La Stampa, 2 agosto 2022
L’Aids è ancora un problema
«Nel 2020, tra i nuovi infetti da Hiv, 100 casi avevano meno di 25 anni. Se anche i giovani si ammalano vuol dire che serve più informazione, soprattutto sui test». A dirlo senza mezzi termini è la professoressa Antonella Castagna, primario dell’Unità di Malattie Infettive dell’Irccs Ospedale San Raffaele di Milano.
Secondo l’ultimo monitoraggio ufficiale del Centro Operativo Aids, nel 2020 sono state segnalate 1.303 nuove diagnosi di infezione da Hiv, nel 79,9% dei casi maschi, con l’incidenza più alta tra i 25-29enni. I casi sono in diminuzione dal 2012.

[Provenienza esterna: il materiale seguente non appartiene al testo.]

Lemma startup_serving (env : gmap string string) (remote : Remote) (st : State)
    (srv : Server) (st1 : State) :
  startup env remote st = Some (Normal (Serving srv), st1) ->
  exists base user pass,
    let given := {| baseUrl := base; username := user; password := pass;
                    isSandbox := defined (ILEVEL_SANDBOX env); apiVersion := absent |} in
    ILEVEL_BASE_URL env = Some base /\ ILEVEL_USERNAME env = Some user
    /\ ILEVEL_PASSWORD env = Some pass
    /\ ILevelClient.client (iLevelClient srv) = client_of given
    /\ heap st1 !! config srv = Some given
    /\ issued st1 = issued st ++ [ {| axios.via := client_of given;
                                      axios.call := axios.Get "/users" None |} ].
Proof.
  unfold startup.
  destruct (ILEVEL_BASE_URL env) as [[|c1 b]|] eqn:Eb; try discriminate;
  destruct (ILEVEL_USERNAME env) as [[|c2 u]|] eqn:Eu; try discriminate;
  destruct (ILEVEL_PASSWORD env) as [[|c3 p]|] eqn:Ep; try discriminate.
  cbn [truthy]. unfold bind at 1. unfold alloc at 1.
  set (given := {| baseUrl := String c1 b |}).
  set (l := fresh (dom (heap st))).
  unfold bind at 1.
  rewrite (new_run l given) by (apply lookup_insert_eq).
  unfold bind. rewrite testConnection_run. unfold ret. cbn.
  intros [= <- <-]. exists (String c1 b), (String c2 u), (String c3 p).
  cbn. repeat split; try reflexivity.
  rewrite lookup_insert_ne; [apply lookup_insert_eq|].
  intros E. pose proof (fresh_not_allocated (<[l:=given]> (heap st))) as Hf.
  rewrite E, lookup_insert_eq in Hf. discriminate.
Qed.

Lemma switch_None (labels : list (string * Case)) (tool : string) :
  switch labels tool = None <-> tool ∉ map fst labels.
Proof.
  induction labels as [|[l c] labels IH]; simpl.
  - split; [intros _; apply not_elem_of_nil|reflexivity].
  - rewrite not_elem_of_cons. destruct (String.eqb_spec tool l) as [->|Hne].
    + split; [discriminate|intros [H _]; contradiction].
    + rewrite IH. tauto.
Qed.

Lemma switch_test_connection (tool : string) :
  switch case_labels tool = Some test_connection <-> tool = "test_connection".
Proof.
  split; [|intros ->; reflexivity].
  unfold case_labels. cbn [switch].
  destruct (String.eqb_spec tool "test_connection") as [->|_]; [reflexivity|].
  repeat (match goal with |- context [String.eqb tool ?l] => destruct (String.eqb tool l) end;
          try discriminate).
Qed.

(** Every case of the switch either fails on its arguments before anything
    is sent, or sends exactly one request; its result then depends on the
    settled reply alone.  Only [test_connection] turns a failed request into
    a result. *)
Lemma run_case_cases (srv : Server) (c : Case) (args : option jobject)
    (remote : Remote) (st : State) :
  (exists m, run_case srv c args remote st = Some (Throw (TypeError m), st))
  \/ (exists call_,
        let rq := {| axios.via := ILevelClient.client (iLevelClient srv);
                     axios.call := call_ |} in
        run_case srv c args remote st =
        Some (match axios_settle (ILevelClient.client (iLevelClient srv)) (remote rq) with
              | Normal response =>
                  Normal (match c with
                          | test_connection => formatResponse (connection_report true)
                          | _ => formatResponse (data response)
                          end)
              | Throw e =>
                  match c with
                  | test_connection => Normal (formatResponse (connection_report false))
                  | _ => Throw e
                  end
              end, record_request st rq)).
Proof.
  destruct c, args as [o|].
  all: try (left; eexists; reflexivity).
  all: right; eexists; cbv zeta;
    unfold run_case, destructure, ILevelClient.testConnection, ILevelClient.getUsers,
      ILevelClient.getUser, ILevelClient.getClients, ILevelClient.getClient,
      ILevelClient.getPortfolios, ILevelClient.getAssets, ILevelClient.getFunds,
      ILevelClient.getInvestments, ILevelClient.getDocuments, ILevelClient.getDocument,
      ILevelClient.getValuations, ILevelClient.createValuation,
      ILevelClient.getCalculations, ILevelClient.queryData, ILevelClient.getWebhooks,
      ILevelClient.createWebhook, ILevelClient.deleteWebhook, ILevelClient.request,
      bind, try_catch, ret;
    rewrite axios_call_run;
    match goal with
    | |- context [axios_settle _ (_ {| axios.via := _; axios.call := ?c |})] =>
        tryif is_evar c then fail else instantiate (1 := c)
    end;
    destruct (axios_settle _ _); reflexivity.
Qed.

Lemma issued_grows (st : State) (rq : axios.Issued) : issued st <> issued st ++ [rq].
Proof.
  intros E. apply (f_equal length) in E. rewrite length_app in E. simpl in E. lia.
Qed.

(** [handleError] throws an internal error whatever it is given, and does
    nothing else. *)
Lemma handleError_throws {A : Type} (e : JsError) (remote : Remote) (st : State) :
  exists message,
    @handleError A e remote st = Some (Throw (McpError InternalError message), st).
Proof.
  unfold handleError.
  destruct (error_response e); [|destruct (error_request e)]; eexists; reflexivity.
Qed.

Lemma handleError_state {A : Type} (e : JsError) (remote : Remote) (st : State)
    (res : Completion A) (st' : State) :
  handleError e remote st = Some (res, st') -> st' = st.
Proof.
  destruct (@handleError_throws A e remote st) as [m ->]. congruence.
Qed.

Il report però mette in guardia: le nuove infezioni potrebbero essere sottostimate a causa della pandemia da Covid-19, che potrebbe aver ridotto il numero totale dei test effettuati. Anche se non esiste una cura definitiva, ricevere oggi una diagnosi di Hiv non è più una condanna a morte: «Rispetto agli Anni 80 ci sono stati progressi enormi nel campo della prevenzione e anche nel trattamento – spiega la dottoressa Castagna – chi inizia la terapia antiretrovirale può avere un’aspettativa di vita simile a quella della popolazione generale. Siamo riusciti a trasformarlo in un’infezione cronica con cui si può convivere». I farmaci oggi a disposizione permettono un duplice risultato: «In primis sopprimere la replicazione da Hiv, cioè uscire dall’immunodeficienza, che portava all’Aids e alla morte: grazie alle terapie le persone che vivono con l’Hiv non trasmettono più per via sessuale l’infezione, e questo ha permesso loro di stringere di nuovo delle relazioni sentimentali».
Nel 2020, la maggior parte delle nuove diagnosi di infezione da Hiv era attribuibile a rapporti sessuali non protetti da preservativo (88,1% di tutte le segnalazioni). Diversamente dagli anni precedenti, in cui erano preponderanti le diagnosi associate a una trasmissione tra eterosessuali, nel 2020 sono maggiori nei maschi che fanno sesso con maschi (45,7%) rispetto agli etero (42,4%).
La diagnosi precoce rimane fondamentale: dal 2015 è in aumento la quota di persone a cui viene diagnosticata tardivamente l’infezione: «Molti scoprono di avere il virus quando è riuscito già ad erodere il sistema immunitario. Rendersi conto presto di averlo contratto vuol dire avere un recupero più brillante. Inoltre, più persone in terapia significano meno trasmissioni. I test di quarta generazione possono dare un risultato in poco tempo, anche dopo 30 giorni dall’infezione».
Uno dei più grossi traguardi degli ultimi anni nella prevenzione riguarda la profilassi pre-esposizione, che consiste nella somministrazione di antiretrovirali prescritta dall’infettivologo alle persone negative ma ad alto rischio di contrarre il virus: «Questo ha dato buoni risultati nella riduzione delle infezioni – aggiunge Castagna -. In Italia però questa profilassi è a pagamento, a differenza di altri Paesi, come la Francia, in cui è gratuita. Aifa (l’Agenzia italiana del farmaco, ndr.) ha approvato da poco le somministrazioni di farmaci long-acting, che consistono in un’iniezione intramuscolare ogni due mesi, anche per le persone infette. Sono già disponibili in Italia». Non è un dettaglio di poco conto per la qualità della vita di chi deve convivere con la malattia: per molte persone con l’Hiv questa terapia all’avanguardia significa non ricordarsi ogni giorno di avere il virus, come con la compressa quotidiana della terapia orale.
La ricerca non si è fermata durante la pandemia da Covid-19. Il New England Journal of Medicine ha pubblicato i risultati sull’efficacia e sicurezza di una nuova terapia nel trattamento di quei pazienti che hanno sviluppato una resistenza agli altri farmaci: «Molti Paesi stanno portando avanti programmi per la cura definitiva dall’Hiv – conclude Castagna -. Quello che differenzia questo da altri virus è la sua capacità di integrarsi nel genoma della cellula umana: lì non si riesce a stanarlo. Ora bisogna agire su due fronti: cercare nei prossimi anni di eliminare l’Hiv nella cellula e tenere alta l’attenzione verso i test. Si deve sconfiggere l’idea che l’Hiv riguardi solo le persone che vivono ai margini della società perché non è assolutamente così: chi ha avuto un rapporto sessuale non protetto, di qualunque estrazione sociale sia, è a rischio».